Psychobiological attunement and interactive entrainment of physiological rhythms mediate attachment which regulates biological synchronicity between and within organisms (Schore, 2012). Polyrhythmic body movements carry emotional messages that make it possible for minds to be affectively ‘in sync’. The human body is innately co-ordinated in rhythmic ways adapted to communicate (Dissanayake, 2015). ‘Rhythm’ comes from the Greek Rhein, meaning ‘to flow’. It can be defined as an “ordered, recurrent alternation of strong and weak elements…a movement of fluctuation marked by the regular recurrence or natural flow of related elements…a regularly recurrent quantitative change in a variable biological process” (Dissanayake, 2015, p.6). There is a sense of movement in time and forward flow of sound and nonsound. Rhythm has to do with an ‘unfolding in time’; it is ‘the patterned course of an experience’.

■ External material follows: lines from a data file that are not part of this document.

(* ===== verification/Envelopes.v ===== *)
(** * Envelopes (apps/server/src/envelopes/repository.ts, admission.ts)

    What the provider keeps of the envelopes it sent and received.  Accepting an envelope decides
    its outcome under the lock of what authorizes it (a grant, a reply capability, a connection or
    a conversation), reserves its identifier, and queues the delivery of its body; the admission
    budgets bound the outstanding deliveries and the rejections that are remembered.

    Arguments that are instants are the values the code reads from the clock of the database. *)

From S2P Require Import Prelude JsString Value Cbor Profiles Validation ValidatePayload Models.
From S2P Require Import Cose Database Typed ServerBodies Conversations.
From Stdlib Require Import ZArith.
Open Scope Z_scope.

(** ** Decisions *)

(** The evidence, as the text PostgreSQL keeps of each part. *)
Record PlcResolutionEvidence := { document : bytes; data : bytes; log : bytes }.

(** [retainAuthority] writes evidence outside these tables: all it can do here is throw. *)
Record EnvelopeDecision := {
  decided_payload : HailEnvelope;
  representation : bytes;
  payloadDigest : bytes;
  envelopeDigest : bytes;
  localAccountId : jstr;
  signingPublicKey : jstr;
  evidence : PlcResolutionEvidence;
  retainAuthority : option (M unit);
  conversationDescriptor : option (InspectedHailObject HailConversation);
}.

Inductive EnvelopeOutcome :=
| OutcomeAccepted | Duplicate | Conflict | Unauthorized | MessageExpired | RateLimited.

(** [retainPublicEnvelopeAuthority] binds the acceptance to public evidence, in other tables. *)
Class EnvelopeAuthority :=
  retainPublicEnvelopeAuthority : EnvelopeDecision -> Z -> Database -> M unit.

(** ** Admission (admission.ts) *)

Record EnvelopeAdmissionLimits := {
  pendingSender : Z; pendingRecipient : Z; pendingProvider : Z;
  rejectedSender : Z; rejectedProvider : Z;
  rejectedSenderBytes : Z; rejectedProviderBytes : Z;
}.
Definition ENVELOPE_ADMISSION : EnvelopeAdmissionLimits := {|
  pendingSender := 16; pendingRecipient := 64; pendingProvider := 256;
  rejectedSender := 64; rejectedProvider := 4096;
  rejectedSenderBytes := 1048576; rejectedProviderBytes := 67108864 |}.

(** The error of the class [EnvelopeCapacityError], which [accept] turns into an outcome. *)
Definition EnvelopeCapacityError : exn := OtherError (js "EnvelopeCapacityError").

Definition envelope_key (e : HailEnvelope) : msg_key := (e_from e, e_message_id e).

Definition pending (w : Work) : bool :=
  match w_state w with accepted | on_hold => true | _ => false end.
Definition rejected (r : Received) : bool :=
  match r_outcome r with ReceivedAccepted => false | _ => true end.

(** The outstanding deliveries whose received envelope satisfies a condition. *)
Definition pending_count (db : Database) (f : msg_key -> Received -> bool) : Z :=
  count_rows (fun k w => pending w && match db received_envelopes !! k with
                                      | Some r => f k r
                                      | None => false
                                      end) (db delivery_work).

Definition evidence_bytes (input : EnvelopeDecision) : Z :=
  Z.of_nat (length (representation input) + length (document (evidence input)) +
            length (data (evidence input)) + length (log (evidence input))).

Flow refers to the change or movement of something across time (Siegel, 2012). It also refers to a state of being immersed in an activity and losing self-consciousness, becoming one with the activity as the boundaries of the self become permeable. Siegel (2012) describes health as the optimal functioning of an organism that allows it to live a full and free life. Optimal functioning involves being flexible, adaptive, coherent, energised and stable (FACES) – what Siegel refers to as a FACES flow across time. Integration is a central concept underlying well-being and the river of integration is a metaphor in which the central flow of the river is harmonious while at either bank we enter states of chaos and rigidity. Chaos generally describes something that is highly unpredictable and random in a complex system. Rigidity refers to inflexible states that are predictable and unchanging. Both chaos and rigidity can be thought of as the loss of rhythm. When chaotic and rigid states become engrained, they become pathological traits. Interpersonal neurobiology sees health as emerging from optimally regulated systems that are integrated as they co-ordinate and balance the different parts into a linked whole that functions well. The health of a system emerges when a person is integrated internally and relationally in their connections with other people and the environment. In chaos and rigidity there is a lack of integration. When a system cannot differentiate and link its different components the flow of the system is not integrated and the elements are not co-ordinated and balanced. The system has lost its rhythm.

References

Dissanayake, E. (2015). Art and intimacy: How the arts began. University of Washington Press.

Schore, A. N. (2012). The science of the art of psychotherapy (Norton series on interpersonal neurobiology). W. W. Norton & Company.

Siegel, D. J. (2012). Pocket guide to interpersonal neurobiology: An integrative handbook of the mind (Norton series on interpersonal neurobiology). W. W. Norton & Company.